23 Nisan günü çoluk çocuğun bile katıldığı Alman savunması, SS birliklerinin son direnişi ve Kızıl Ordu’nun bastırmasıyla sona erdi. Reich başkentinin çöküşü tarihçilerin ittifakla kabul ettiği gibi Kızıl Ordu’nun bir zaferidir. Dolayısıyla Mayıs’ın 8-9’unda kutlanan zafer günü, yeni Rusya’da değişmeyen bir anane olarak kalacaktır.
GÜNEYE DOĞRU SIĞINDILAR
Birleşen Berlin, alınan tedbirlerle ilk anda pahalı bir şehir durumuna düşmedi. Ama zamanla sosyal kanunlar gereğini yerine getirdi. Bugün Berlin pahalı bir şehirdir. Yaşam hoştur, ama zordur. Eski Berlinliler ise “Orası artık Berlin değil” sloganıyla çoktan güneyin küçük, sempatik şehirlerine sığındılar. Ama Berlinlilik vasıflarını hep taşırlar. Aslında Berlin Nantes Anlaşması’nın kaldırılmasıyla 18. asrın başından itibaren Fransız Protestanlarının (Hugenot) göçü ve yerleşmesiyle kalkınmış bir şehirdir. Hem Alman hem de Avrupa tarihinin önemli kurumlarının cereyan ettiği ama çoğumuzun kabul edebileceği gibi ne Paris’tir ne Londra ne de Roma.

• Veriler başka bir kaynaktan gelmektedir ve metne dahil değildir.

(* ===== verification/Obfs.v ===== *)
(** Simple obfuscation of a Shadowsocks stream: [transport/simple-obfs/tls.go] and
    [transport/simple-obfs/http.go]. *)
From coqutil Require Import Byte.
From S2P Require Import Prelude Netip Metadata Bytes Streams TLSFragment TLSFragmentSpec TLSHello.

(** * TLS *)

(** The half of [TLSObfs] that reads, and the half that writes. *)
Record TLSObfs := mkTLSObfs { to_Conn : Reader; to_remain : Z; to_firstResponse : bool }.
Record TLSObfsWriter := mkTLSObfsWriter { tw_server : string; tw_firstRequest : bool }.

Definition NewTLSObfs (conn : Reader) (server : string) : TLSObfs * TLSObfsWriter :=
  (mkTLSObfs conn 0 true, mkTLSObfsWriter server true).

(** [read] into [n] bytes; a call that fails is the error, without the bytes read
    before it.  When the length of the record cannot be read it
    returns no bytes and no error. *)
Definition TLSObfs_read (to : TLSObfs) (n discardN : nat) : result (bytes * TLSObfs) :=
  conn ← SkipN discardN (to_Conn to);
  match readExact 2 conn with
  | Err _ => Ok ([], to {{ to_Conn := [] }})
  | Panic s => Panic s
  | Ok (sizeBuf, conn) =>
      let length := beVal sizeBuf in
      if Z.of_nat n <? length then
        match Reader_Read n conn with
        | (_, Some err, _) => Err err
        | (d, None, conn) => Ok (d, to {{ to_Conn := conn; to_remain := length - len d }})
        end
      else
        '(d, conn) ← readExact (Z.to_nat length) conn;
        Ok (d, to {{ to_Conn := conn }})
  end.

Definition TLSObfs_Read (to : TLSObfs) (n : nat) : result (bytes * TLSObfs) :=
  if 0 <? to_remain to then
    let length := if Z.of_nat n <? to_remain to then Z.of_nat n else to_remain to in
    '(d, conn) ← readExact (Z.to_nat length) (to_Conn to);
    Ok (d, to {{ to_Conn := conn; to_remain := to_remain to - len d }})
  else if to_firstResponse to then TLSObfs_read (to {{ to_firstResponse := false }}) n 105
  else TLSObfs_read to n 3.

Definition chunkSize : nat := 2 ^ 14.

Definition hexBytes (l : list Z) : bytes := map byteOf l.

(** [makeClientHelloMsg], at [now] and with what [rand.Read] gives. *)
Definition makeClientHelloMsg (data : bytes) (server : string) (now : Z) (random sessionID : bytes) : bytes :=
  let data_server := len data + Z.of_nat (String.length server) in
  let length := u16 (212 + data_server) in
  (* handshake, TLS 1.0 version, length *)
  [byteOf 22] ++ hexBytes [0x03; 0x01] ++ [byteOf (Z.shiftr length 8)] ++ [byteOf (Z.land length 0xff)] ++
  (* clientHello, length, TLS 1.2 version *)
  [byteOf 1] ++ [byteOf 0] ++ be 2 (u16 (208 + data_server)) ++ hexBytes [0x03; 0x03] ++
  (* random with timestamp, sid len, sid *)
  be 4 (u32 now) ++ random ++ [byteOf 32] ++ sessionID ++
  (* cipher suites *)
  hexBytes [0x00; 0x38] ++
  hexBytes [
    0xc0; 0x2c; 0xc0; 0x30; 0x00; 0x9f; 0xcc; 0xa9; 0xcc; 0xa8; 0xcc; 0xaa; 0xc0; 0x2b; 0xc0; 0x2f;
    0x00; 0x9e; 0xc0; 0x24; 0xc0; 0x28; 0x00; 0x6b; 0xc0; 0x23; 0xc0; 0x27; 0x00; 0x67; 0xc0; 0x0a;
    0xc0; 0x14; 0x00; 0x39; 0xc0; 0x09; 0xc0; 0x13; 0x00; 0x33; 0x00; 0x9d; 0x00; 0x9c; 0x00; 0x3d;
    0x00; 0x3c; 0x00; 0x35; 0x00; 0x2f; 0x00; 0xff ] ++
  (* compression *)
  hexBytes [0x01; 0x00] ++
  (* extension length *)
  be 2 (u16 (79 + data_server)) ++
  (* session ticket *)
  hexBytes [0x00; 0x23] ++ be 2 (u16 (len data)) ++ data ++
  (* server name *)
  hexBytes [0x00; 0x00] ++ be 2 (u16 (Z.of_nat (String.length server) + 5)) ++ be 2 (u16 (Z.of_nat (String.length server) + 3)) ++
  [byteOf 0] ++ be 2 (u16 (Z.of_nat (String.length server))) ++ stringBytes server ++
  (* ec_point *)
  hexBytes [0x00; 0x0b; 0x00; 0x04; 0x03; 0x01; 0x00; 0x02] ++
  (* groups *)
  hexBytes [0x00; 0x0a; 0x00; 0x0a; 0x00; 0x08; 0x00; 0x1d; 0x00; 0x17; 0x00; 0x19; 0x00; 0x18] ++
  (* signature *)
  hexBytes [
    0x00; 0x0d; 0x00; 0x20; 0x00; 0x1e; 0x06; 0x01; 0x06; 0x02; 0x06; 0x03; 0x05;
    0x01; 0x05; 0x02; 0x05; 0x03; 0x04; 0x01; 0x04; 0x02; 0x04; 0x03; 0x03; 0x01;
    0x03; 0x02; 0x03; 0x03; 0x02; 0x01; 0x02; 0x02; 0x02; 0x03 ] ++
  (* encrypt then mac *)
  hexBytes [0x00; 0x16; 0x00; 0x00] ++
  (* extended master secret *)
  hexBytes [0x00; 0x17; 0x00; 0x00].

Section write.
(** The time and the random bytes of the message. *)
Variables (now : Z) (random sessionID : bytes).

(** What [write] sends for at most [chunkSize] bytes. *)
Definition TLSObfs_write (to : TLSObfsWriter) (b : bytes) : bytes * TLSObfsWriter :=
  if tw_firstRequest to
  then (makeClientHelloMsg b (tw_server to) now random sessionID, to {{ tw_firstRequest := false }})
  else (hexBytes [0x17; 0x03; 0x03] ++ be 2 (u16 (len b)) ++ b, to).

(** The loop of [Write], while all writes succeed. *)
Fixpoint writeChunks (fuel : nat) (to : TLSObfsWriter) (b : bytes) : bytes * TLSObfsWriter :=
  match fuel, b with
  | O, _ | _, [] => ([], to)
  | S fuel', _ =>
      let (sent, to) := TLSObfs_write to (take chunkSize b) in
      let (rest, to) := writeChunks fuel' to (drop chunkSize b) in
      (sent ++ rest, to)
  end.

Definition TLSObfs_Write (to : TLSObfsWriter) (b : bytes) : bytes * TLSObfsWriter := writeChunks (length b) to b.
End write.

(** * HTTP *)

(** The half of [HTTPObfs] that reads; [ho_buf] is [buf[offset:]], nil or not
    empty. *)
Record HTTPObfs := mkHTTPObfs { ho_Conn : Reader; ho_buf : bytes; ho_firstResponse : bool }.

Definition NewHTTPObfs (conn : Reader) : HTTPObfs := mkHTTPObfs conn [] true.

Definition headerEnd : bytes := map byteOf [13; 10; 13; 10].

(** [bytes.Index]: what follows the first occurrence. *)
Fixpoint afterIndex (s sep : bytes) : option bytes :=
  if bool_decide (take (length sep) s = sep) then Some (drop (length sep) s)
  else match s with [] => None | _ :: s' => afterIndex s' sep end.

Section http.
(** [buf.BufferSize]. *)
Variable BufferSize : nat.

Definition HTTPObfs_Read (ho : HTTPObfs) (n : nat) : result (bytes * HTTPObfs) :=
  if nonempty (ho_buf ho) then Ok (take n (ho_buf ho), ho {{ ho_buf := drop n (ho_buf ho) }})
  else if ho_firstResponse ho then
    match Reader_Read BufferSize (ho_Conn ho) with
    | (_, Some err, _) => Err err
    | (buf, None, conn) =>
        match afterIndex buf headerEnd with
        | None => Err IO_EOF
        | Some body => Ok (take n body, mkHTTPObfs conn (drop n body) false)
        end
    end
  else
    match Reader_Read n (ho_Conn ho) with
    | (_, Some err, _) => Err err
    | (d, None, conn) => Ok (d, ho {{ ho_Conn := conn }})
    end.
End http.

(** * Records *)

(** What is sent for some data: what the reader skips, the length and the data. *)
Definition frame (f : bytes * bytes) : bytes := f.1 ++ be 2 (len f.2) ++ f.2.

Duvar kalktıktan sonra galiba en kâr edenler Türkler oldular. Doğu ve Batı Alman Markı’nın eşitlenmesinden spekülasyon alışkanlıklarıyla istifade ettiler. Duvarın dibinde kalan Kreuzberg semtinde mülkü olanlar bu işten hayli kazançlı çıktı. Ama Doğu ile Batı’nın birleşmesi, Berlin şehri düzeyinde de hâlâ sona ermiş değil. İki dünyanın birleşme sorunları devam ediyor.